Culture? Workers, class? In this issue of Books from Finland, we take a look at politics, culture and the media as well as history. What people are now offered in the mainstream media appears more and more uniform and populist in content. The press’s shrinking and uncritical arts sections, the pawing of the private lives of trivial celebrities, the cheaply made, run-of-the-mill entertainment of even uncommercial television…. So what else is new? Yes, but isn’t it just odd that although the Finns are now more educated than ever, here intellectualism, critical thinking and discussing all seem to be feared. This also leads to a fear of art. When a Finnish writer is asked whether he thinks he is an intellectual, he contests it, reports the translator Stefan Moster, page 133. ‘In Finland, nobody in their right mind would claim to be an intellectual,’ confirms the writer Arto Kivimäki on page 132; ‘It would be letting the side down.’ ‘Serious news reporters say they feel ashamed as they queue up to interview the Prime Minister’s ex-girlfriend. They still do it, though,’ writes Anna Rotkirch on page 135. Well, market liberalism rules OK, even in culture. Consumer polls determine everything: because the majority ‘wants’ this and that, the minorities — and in small Finland they are really small — are invited to get by on less. No point in a minority member whining about what he gets for the taxes he or she pays! Tuomas Nevanlinna examines the relationship between politics and culture: in his view the opportunities for cultivating education — in order to produce top achievers for the use of the culture export, for example — look pretty slim, for both left and right (page 137). In this issue we also discuss blogs, the rapidly-growing blogosphere of online diaries — it is estimated a new blog is born every second! Blogs represent a fundamental change to the public sphere, as well as to the very concept of mass media, as the writer Leena Krohn points out (page 121).

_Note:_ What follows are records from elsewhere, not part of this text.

(** Field updates. *)
Definition set_amount v h := mkHook v (vatRate h) (mode h) (result h) (lastSavedKeyRef h) (lastValidResultRef h) (debounceTimerRef h) (latestAmountRef h) (latestVatRateRef h) (latestModeRef h) (latestResultRef h) (store h) (timers h) (nextTimer h).
Definition set_vatRate v h := mkHook (amount h) v (mode h) (result h) (lastSavedKeyRef h) (lastValidResultRef h) (debounceTimerRef h) (latestAmountRef h) (latestVatRateRef h) (latestModeRef h) (latestResultRef h) (store h) (timers h) (nextTimer h).
Definition set_mode v h := mkHook (amount h) (vatRate h) v (result h) (lastSavedKeyRef h) (lastValidResultRef h) (debounceTimerRef h) (latestAmountRef h) (latestVatRateRef h) (latestModeRef h) (latestResultRef h) (store h) (timers h) (nextTimer h).
Definition set_result v h := mkHook (amount h) (vatRate h) (mode h) v (lastSavedKeyRef h) (lastValidResultRef h) (debounceTimerRef h) (latestAmountRef h) (latestVatRateRef h) (latestModeRef h) (latestResultRef h) (store h) (timers h) (nextTimer h).
Definition set_lastSavedKeyRef v h := mkHook (amount h) (vatRate h) (mode h) (result h) v (lastValidResultRef h) (debounceTimerRef h) (latestAmountRef h) (latestVatRateRef h) (latestModeRef h) (latestResultRef h) (store h) (timers h) (nextTimer h).
Definition set_lastValidResultRef v h := mkHook (amount h) (vatRate h) (mode h) (result h) (lastSavedKeyRef h) v (debounceTimerRef h) (latestAmountRef h) (latestVatRateRef h) (latestModeRef h) (latestResultRef h) (store h) (timers h) (nextTimer h).
Definition set_debounceTimerRef v h := mkHook (amount h) (vatRate h) (mode h) (result h) (lastSavedKeyRef h) (lastValidResultRef h) v (latestAmountRef h) (latestVatRateRef h) (latestModeRef h) (latestResultRef h) (store h) (timers h) (nextTimer h).
Definition set_latestAmountRef v h := mkHook (amount h) (vatRate h) (mode h) (result h) (lastSavedKeyRef h) (lastValidResultRef h) (debounceTimerRef h) v (latestVatRateRef h) (latestModeRef h) (latestResultRef h) (store h) (timers h) (nextTimer h).
Definition set_latestVatRateRef v h := mkHook (amount h) (vatRate h) (mode h) (result h) (lastSavedKeyRef h) (lastValidResultRef h) (debounceTimerRef h) (latestAmountRef h) v (latestModeRef h) (latestResultRef h) (store h) (timers h) (nextTimer h).
Definition set_latestModeRef v h := mkHook (amount h) (vatRate h) (mode h) (result h) (lastSavedKeyRef h) (lastValidResultRef h) (debounceTimerRef h) (latestAmountRef h) (latestVatRateRef h) v (latestResultRef h) (store h) (timers h) (nextTimer h).
Definition set_latestResultRef v h := mkHook (amount h) (vatRate h) (mode h) (result h) (lastSavedKeyRef h) (lastValidResultRef h) (debounceTimerRef h) (latestAmountRef h) (latestVatRateRef h) (latestModeRef h) v (store h) (timers h) (nextTimer h).
Definition set_store v h := mkHook (amount h) (vatRate h) (mode h) (result h) (lastSavedKeyRef h) (lastValidResultRef h) (debounceTimerRef h) (latestAmountRef h) (latestVatRateRef h) (latestModeRef h) (latestResultRef h) v (timers h) (nextTimer h).
Definition set_timers v n h := mkHook (amount h) (vatRate h) (mode h) (result h) (lastSavedKeyRef h) (lastValidResultRef h) (debounceTimerRef h) (latestAmountRef h) (latestVatRateRef h) (latestModeRef h) (latestResultRef h) (store h) v n.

The Finnish government has recently expressed its wish to increase its subsidies to ‘culture export’ in the future. That’s great, in principle. A Finnish-language author is somewhat harder to export, though, than, say, a rock band, because he / she creates culture in his / her mother tongue — but fortunately there are artists available to import the text into the English-speaking world, for example. In this issue the fascinating, Zen-inspired poetic universe of Aaro Hellaakoski is interpreted by Herbert Lomas (page 111).
Oi kimmellystä ilman pielen. Oi rikkautta laulun kielen. Ah limitless bright light: the gift of lyrical flight!